Other languages solve these problems by having safepoints at which exceptions can be injected, not having stack-borrowing, having garbage-collectors that won't reap the resources if they're still in use by something else, restricting what code can do, etc.
But all those things are the code being "cooperative" (forced to be cooperative by the runtime or compilation model).
This absolutely can be done if we compile the Rust code to wasm and run it in a wasm container, thus limiting the blast radius. lunatic is one approach to this; I am asking if there are other approaches
note the "arbitrary and uncooperative". wasm is neither arbitrary code nor is it uncooperative. you're running the wasm runtime, not wasm code. The wasm runtime itself is cooperative and has hooks to terminate things.
The question was how to do it without things like lunatic, which - again - relies on wasm.
You could also run some x86 interpreter/emulator or a virtual machine, it would be a similar concept... you stop executing arbitrary code directly and interpose a known, cooperative entity running that code. These entities impose restrictions that prevent things like full shared memory access within the same process.

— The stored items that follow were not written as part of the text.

Lemma set_requests_still f : (∀ r, gone_requests r (f r)) → keeps still (set_requests f).
Proof. intros Hf w. split; [done..|apply Hf]. Qed.
Lemma clear_still k : keeps still (_clear_connect_request k).
Proof. apply set_requests_still, gone_forget. Qed.
Lemma dial_still b : keeps still (_set_le_dial_active b).
Proof. unfold _set_le_dial_active. still. Qed.
#[local] Hint Resolve clear_still dial_still : keeps.
Lemma settle_still k v : keeps still (_settle_in_progress_connect k v).
Proof. unfold _settle_in_progress_connect. still. Qed.
#[local] Hint Resolve settle_still : keeps.
Lemma observe_still env k v d n : keeps still (observe_state env k v d n).
Proof. unfold observe_state. still. Qed.
#[local] Hint Resolve observe_still : keeps.
Lemma retarget_still r : keeps still r → keeps still (_retarget_pending_classic_connect r).
Proof. intros Hr. unfold _retarget_pending_classic_connect. still. Qed.
Lemma update_still env r k v d n : keeps still r → keeps still (_update_state env r k v d n).
Proof.
  intros Hr. unfold _update_state. apply keeps_bind; [apply _|auto 1 with keeps|]. intros _. destruct k; [still|].
  apply keeps_when; [apply _|]. by apply retarget_still.
Qed.
Lemma refresh_still env r rs n : keeps still r → keeps still (_refresh_le_state env r rs n).
Proof.
  intros Hr. unfold _refresh_le_state. pose proof (λ k v d n, update_still env r k v d n Hr). keeps.
Qed.
Lemma succeeded_still env k g id : keeps still (_connect_succeeded env k g id).
Proof. unfold _connect_succeeded. still. Qed.
Lemma give_up_still k p : keeps still (give_up_connect k p).
Proof. unfold give_up_connect. still. Qed.
#[local] Hint Resolve succeeded_still give_up_still : keeps.
Lemma failed_still env r k e g id : keeps still r → keeps still (_connect_failed env r k e g id).
Proof.
  intros Hr. pose proof (λ k v d n, update_still env r k v d n Hr). pose proof (λ rs n, refresh_still env r rs n Hr).
  unfold _connect_failed. pose proof set_requests_still. still.
Qed.
Lemma send_still env k t m g id : keeps still (send_connect env k t m g id).
Proof. unfold send_connect, send. still. Qed.
#[local] Hint Resolve send_still : keeps.
Lemma request_still env fuel k m : keeps still (_request_connect env fuel k m).
Proof.
  revert k m. induction fuel as [|fuel IH]; intros k m; cbn [_request_connect]; [by intros w|].
  pose proof (λ k e g id, failed_still env (_request_connect env fuel Bredr false) k e g id (IH Bredr false)).
  pose proof (λ k t, set_requests_still (begin_request k t) (gone_begin k t)). still.
Qed.
Lemma request_connect_still env k m : keeps still (request_connect env k m).
Proof. unfold request_connect. apply request_still. Qed.
Lemma nested_still env : keeps still (request_connect env Bredr false).
Proof. exact (request_connect_still env Bredr false). Qed.
Lemma update_state_still env k v d n : keeps still (update_state env k v d n).
Proof. unfold update_state. apply update_still. exact (nested_still env). Qed.
Lemma refresh_le_still env n : keeps still (refresh_le_state env n).
Proof. unfold refresh_le_state. apply refresh_still. exact (nested_still env). Qed.
#[local] Hint Resolve request_connect_still update_state_still refresh_le_still : keeps.
Lemma refresh_states_still env : keeps still (_refresh_states env).
Proof. unfold _refresh_states. still. Qed.
#[local] Hint Resolve refresh_states_still : keeps.
(* ===== verification/BearerSteps.v ===== *)
(** * BearerSteps: what a dial and a state change keep, every event keeps
    (src/blueferry/bearer_supervisor.py).

    A relation on states that ignores everything but the [vital] part of the
    state, and that the few operations on that part keep, is kept by every
    event of the supervisor.  The properties of the pacing instantiate it. *)
From S2P Require Import Prelude LeBudget Bearer.

(** Dials, and the announcements of dials to a resting phone. *)
Definition is_dial (a : action) : bool := match a with Dial _ _ _ _ | Probing _ => true | _ => false end.
Definition dials (l : list action) : list action := List.filter is_dial l.
Lemma dials_app l1 l2 : dials (l1 ++ l2) = dials l1 ++ dials l2.
Proof. apply List.filter_app. Qed.

Record vital := mkVital {
  v_budget : LeRecoveryBudget;
  v_pace : Pace;
  v_requests : Requests;
  v_hint : bool;
  v_states : two (option bool);
  v_clock : Z;
  v_dials : list action;
}.
Definition vital_of (w : World) : vital :=
  mkVital (_le_recovery_budget w) (pace w) (requests w) (_le_targeting_hint w) (_states w) (clock w) (dials (log w)).

(** The readings of Classic that an event may find. *)
Definition reads (env : Env) (v : option bool) : Prop :=
  ∃ rs w w', rs ∈ [poll env; poll_again env] ∧ _read rs Bredr w = (Ok v, w').

(** What is to be shown of the operations on the vital part. *)
Record vital_kept (env : Env) (R : relation World) : Prop := {
  vk_free : ∀ w w', vital_of w' = vital_of w → R w w';
  vk_bredr : ∀ v d n, reads env v → keeps R (update_state env Bredr v d n);
  vk_le : ∀ v d n, keeps R (update_state env Le v d n);
  vk_request : ∀ k m, keeps R (request_connect env k m);
  vk_succeeded : ∀ k g id, keeps R (_connect_succeeded env k g id);
  vk_failed : ∀ k e g id, keeps R (connect_failed env k e g id);
  vk_take : keeps R take_budget;
  vk_presence : keeps R (_note_presence true);
  vk_backoff : keeps R forget_classic_backoff;
  vk_errors : keeps R (set_pace (λ p, p <| _last_errors ::= upd Bredr None |>));
  vk_forget : keeps R forget_bluez;
  vk_stop : keeps R stop;
}.

Section steps.
Context (env : Env) (R : relation World) `{!PreOrder R} (VK : vital_kept env R).

Ltac vital := keeps; try (apply (vk_free env R VK); reflexivity).

Lemma emit_kept a : is_dial a = false → keeps R (emit a).
Proof.
  intros Ha w. apply (vk_free env R VK). unfold vital_of, emit. cbn [modify snd]. f_equal.
  change (dials (log w ++ [a]) = dials (log w)). rewrite dials_app. cbn. by rewrite Ha, app_nil_r.
Qed.
Lemma set_bond_kept f : keeps R (set_bond f).
Proof. unfold set_bond. vital. Qed.
Lemma set_reset_kept f : keeps R (set_reset f).
Proof. unfold set_reset. vital. Qed.
Lemma send_kept c : keeps R (send c).
Proof. unfold send. vital. Qed.
Lemma le_update_kept v d n : keeps R (update_state env Le v d n).
Proof. apply (vk_le env R VK). Qed.
Lemma request_kept k m : keeps R (request_connect env k m).
Proof. apply (vk_request env R VK). Qed.
Lemma succeeded_kept k g id : keeps R (_connect_succeeded env k g id).
Proof. apply (vk_succeeded env R VK). Qed.
Lemma failed_kept k e g id : keeps R (connect_failed env k e g id).
Proof. apply (vk_failed env R VK). Qed.
Lemma take_kept : keeps R take_budget.
Proof. apply (vk_take env R VK). Qed.
Lemma presence_kept : keeps R (_note_presence true).
Proof. apply (vk_presence env R VK). Qed.
Lemma backoff_kept : keeps R forget_classic_backoff.
Proof. apply (vk_backoff env R VK). Qed.
Lemma errors_kept : keeps R (set_pace (λ p, p <| _last_errors ::= upd Bredr None |>)).
Proof. apply (vk_errors env R VK). Qed.
Lemma forget_kept : keeps R forget_bluez.
Proof. apply (vk_forget env R VK). Qed.
Lemma stop_kept : keeps R stop.
Proof. apply (vk_stop env R VK). Qed.
Hint Resolve set_bond_kept set_reset_kept send_kept le_update_kept request_kept succeeded_kept failed_kept take_kept
  presence_kept backoff_kept errors_kept forget_kept stop_kept : keeps.
Hint Extern 1 (keeps R (emit _)) => (apply emit_kept; reflexivity) : keeps.

Lemma publish_kept : keeps R _publish_reconnect.
Proof. unfold _publish_reconnect. vital. Qed.
Lemma prefer_kept k : keeps R (_prefer_bluez env k).
Proof. unfold _prefer_bluez. vital. Qed.
Hint Resolve publish_kept prefer_kept : keeps.
Lemma restore_kept : keeps R (_restore_le_preference env).
Proof. unfold _restore_le_preference. vital. Qed.
Lemma burst_kept : keeps R _reset_le_burst.
Proof. unfold _reset_le_burst. vital. Qed.
Lemma flaps_kept b : keeps R (_clear_le_flaps b).
Proof. unfold _clear_le_flaps. vital. Qed.
Hint Resolve restore_kept burst_kept flaps_kept : keeps.
Lemma count_kept b t : keeps R (count_le_drop b t).
Proof. unfold count_le_drop. vital. Qed.
Hint Resolve count_kept : keeps.
Lemma drop_kept d r : keeps R (_record_le_drop env d r).
Proof. unfold _record_le_drop. vital. Qed.
Lemma age_kept : keeps R (_age_le_evidence env).
Proof. unfold _age_le_evidence. vital. Qed.
Hint Resolve drop_kept age_kept : keeps.
Lemma count_disconnect_kept name : keeps R (_count_le_disconnect env name).
Proof. unfold _count_le_disconnect. vital. Qed.
Hint Resolve count_disconnect_kept : keeps.

Lemma property_kept rs k : keeps R (_connected_property rs k).
Proof. unfold _connected_property, get_property. intros w. apply (vk_free env R VK). destruct k; repeat (case_match; subst); done. Qed.
Lemma read_kept rs k : keeps R (_read rs k).
Proof.
  intros w. unfold _read. pose proof (property_kept rs k w) as H. destruct (_connected_property rs k w) as [[v|e] w'].
  - etrans; [exact H|]. apply (emit_kept OnBluezOk eq_refl).
  - etrans; [exact H|]. apply (emit_kept OnBluezError eq_refl).
Qed.
Hint Resolve read_kept : keeps.
Lemma read_bredr_kept {A} rs (f : option bool → M World A) : rs ∈ [poll env; poll_again env] →
  (∀ v, reads env v → keeps R (f v)) → keeps R (_read rs Bredr ≫= f).
Proof.
  intros Hrs Hf w. rewrite M_bind_eq. pose proof (read_kept rs Bredr w) as H.
  destruct (_read rs Bredr w) as [[v|e] w'] eqn:E; [|exact H]. etrans; [exact H|]. apply Hf. by exists rs, w, w'.
Qed.
Lemma refresh_le_kept n : keeps R (refresh_le_state env n).
Proof.
  unfold refresh_le_state, _refresh_le_state. pose proof (vk_le env R VK) as Hle. unfold update_state in Hle. vital.
Qed.
Hint Resolve refresh_le_kept : keeps.
Lemma refresh_states_kept : keeps R (_refresh_states env).
Proof.
  unfold _refresh_states. apply keeps_bind; [done|by apply keeps_pure|]. intros w0. cbn zeta.
  apply read_bredr_kept; [left|]. intros v Hv. pose proof (vk_bredr env R VK v false false Hv). vital.
Qed.
Hint Resolve refresh_states_kept : keeps.
Lemma cancel_kept : keeps R _cancel_le_settle.
Proof. unfold _cancel_le_settle. vital. Qed.
Lemma schedule_kept : keeps R (_schedule_le_connect env).
Proof. unfold _schedule_le_connect. vital. Qed.
Hint Resolve cancel_kept schedule_kept : keeps.
Lemma complete_kept : keeps R (_complete_le_reset env).
Proof. unfold _complete_le_reset. vital. Qed.
Hint Resolve complete_kept : keeps.
Lemma disconnect_succeeded_kept g : keeps R (_disconnect_succeeded env g).
Proof. unfold _disconnect_succeeded. vital. Qed.
Lemma disconnect_failed_kept e g : keeps R (_disconnect_failed env e g).
Proof. unfold _disconnect_failed. vital. Qed.
Hint Resolve disconnect_succeeded_kept disconnect_failed_kept : keeps.
Lemma request_disconnect_kept b : keeps R (_request_le_disconnect env b).
Proof. unfold _request_le_disconnect. vital. Qed.
Hint Resolve request_disconnect_kept : keeps.
Lemma recover_kept a s : keeps R (recover_le_transport env a s).
Proof. unfold recover_le_transport. vital. Qed.
Lemma settle_bearers_kept b l : keeps R (settle_bearers env b l).
Proof. unfold settle_bearers. vital. Qed.
Hint Resolve recover_kept settle_bearers_kept : keeps.
Lemma tick_kept : keeps R (_tick env).
Proof. unfold _tick. vital. Qed.
Hint Resolve tick_kept : keeps.

Lemma abort_kept : keeps R _abort_profile_reset.
Proof. unfold _abort_profile_reset. vital. Qed.
Lemma profile_disconnected_kept g : keeps R (_profile_reset_disconnected g).
Proof. unfold _profile_reset_disconnected. vital. Qed.
Hint Resolve abort_kept profile_disconnected_kept : keeps.
Lemma profile_failed_kept e g : keeps R (_profile_reset_disconnect_failed e g).
Proof. unfold _profile_reset_disconnect_failed. vital. Qed.
Lemma signalled_kept b : keeps R (_observe_signalled_le env b).
Proof. unfold _observe_signalled_le. vital. Qed.
Hint Resolve profile_failed_kept signalled_kept : keeps.
Lemma reply_kept c o : keeps R (on_reply env c o).
Proof. unfold on_reply. destruct c, o; auto with keeps. Qed.
Hint Resolve reply_kept : keeps.
Lemma reconnect_kept : keeps R (_profile_reset_reconnect env).
Proof.
  unfold _profile_reset_reconnect. apply keeps_bind; [done|vital|]. intros _. apply keeps_bind; [done|by apply keeps_pure|].
  intros w0. destruct (negb _); [vital|]. apply keeps_bind; [done|vital|]. intros _. destruct (_ || _); [vital|].
  apply read_bredr_kept; [left|]. intros v Hv. pose proof (vk_bredr env R VK v false true Hv). vital.
Qed.
Hint Resolve reconnect_kept : keeps.

(** The events whose treatment depends on the relation are left to it. *)
Definition special (e : event) : bool :=
  match e with EAncsHealth _ _ | EBredrDisconnected _ | ETime _ => true | _ => false end.
Lemma step_kept e : special e = false → keeps R (step env e).
Proof.
  intros He. destruct e; try discriminate; cbn [step]; unfold start, enable_le, hold_le, poke, reset_after_bluez_restart,
    reconnect_now, reset_profiles, note_le_usable, _connect_le_after_settle, _manual_dial_now,
    _on_le_disconnected_signal, _on_le_properties_changed, _start_le_watch, _start_bredr_watch; vital.
Qed.
End steps.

WASM has the benefit that the binary can be rewritten (with a lot of effort) to include any instrumentation you want. For instance, inject a "watchdog" counter into every loop to stop runaway processes. Check the wall-clock runtime and abort when the timeout expires. Add any resource limits; memory utilization, total network requests, number of concurrent DB connections...
This is the strategy we took with a product long ago to run untrusted code. It was savagely effective. In addition to instrumentation that you control, the process boundary also gives you other capabilities, like cgroups for resource quotas. Just wrap the whole thing in an onion of paranoid caution to add some trust to untrusted code.
The closest I could think of to what you're asking for here is Google NaCl - but again, that's a constrained VM, just where the VM happens to be compatible with a real machine. And also it's a nightmare, apparently?
If you load and execute arbitrary, "uncooperative" code into your process, that code has all the permissions your code has to the OS, so it's pretty tricky to pull off anything reliable.
It's pretty nice and simple technology which was crippled for political reasons.
That spooked “the powers that be” and NaCl was crippled for the first time: NPAPI (which made it possible to embed your plugin into browser) was replaced with PPAPI (entirely asynchronous and thus useless for people who just wanted to port stuff from desktop).
And then some other people on top discovered the fact that NaCl promised to make x86 binaries part of the web. That spooked them, too, and they mandated use of intermediate format. Since they had nothing suitable around they used LLVM bitcode as mandatory format for PNaCl (and they made NaCl not available on the open web).
This, of course made the whole thing really awful (Apple repeated that same mistake and Google also did with RenderScript and AMD and Kronos with HSAIL and SPIR.
If the pressure of these large companies would have managed to cripple LLVM and made is freeze it's IR… maybe NaCl wouldn't have sucked so much (and we would have had crippled LLVM instead).
But in our world... LLVM won, NaCl lost.
But technically there was nothing wrong with NaCl sandboxing. In fact some ideas from it are reused in most WASM runtimes.
Have a look at wit-bindgen. It provides a way to communicate with a WebAssembly module without needing to write code for manually reading values out of linear memory and so on. It follows a similar design to gRPC where you'll define the interface in a domain specific language, then the tool will generate (mostly) idiomatic code for the host and the guest that implements that interface.
The glue code it generates is only usable on Wasmtime and the project is still in development, but it's quite promising.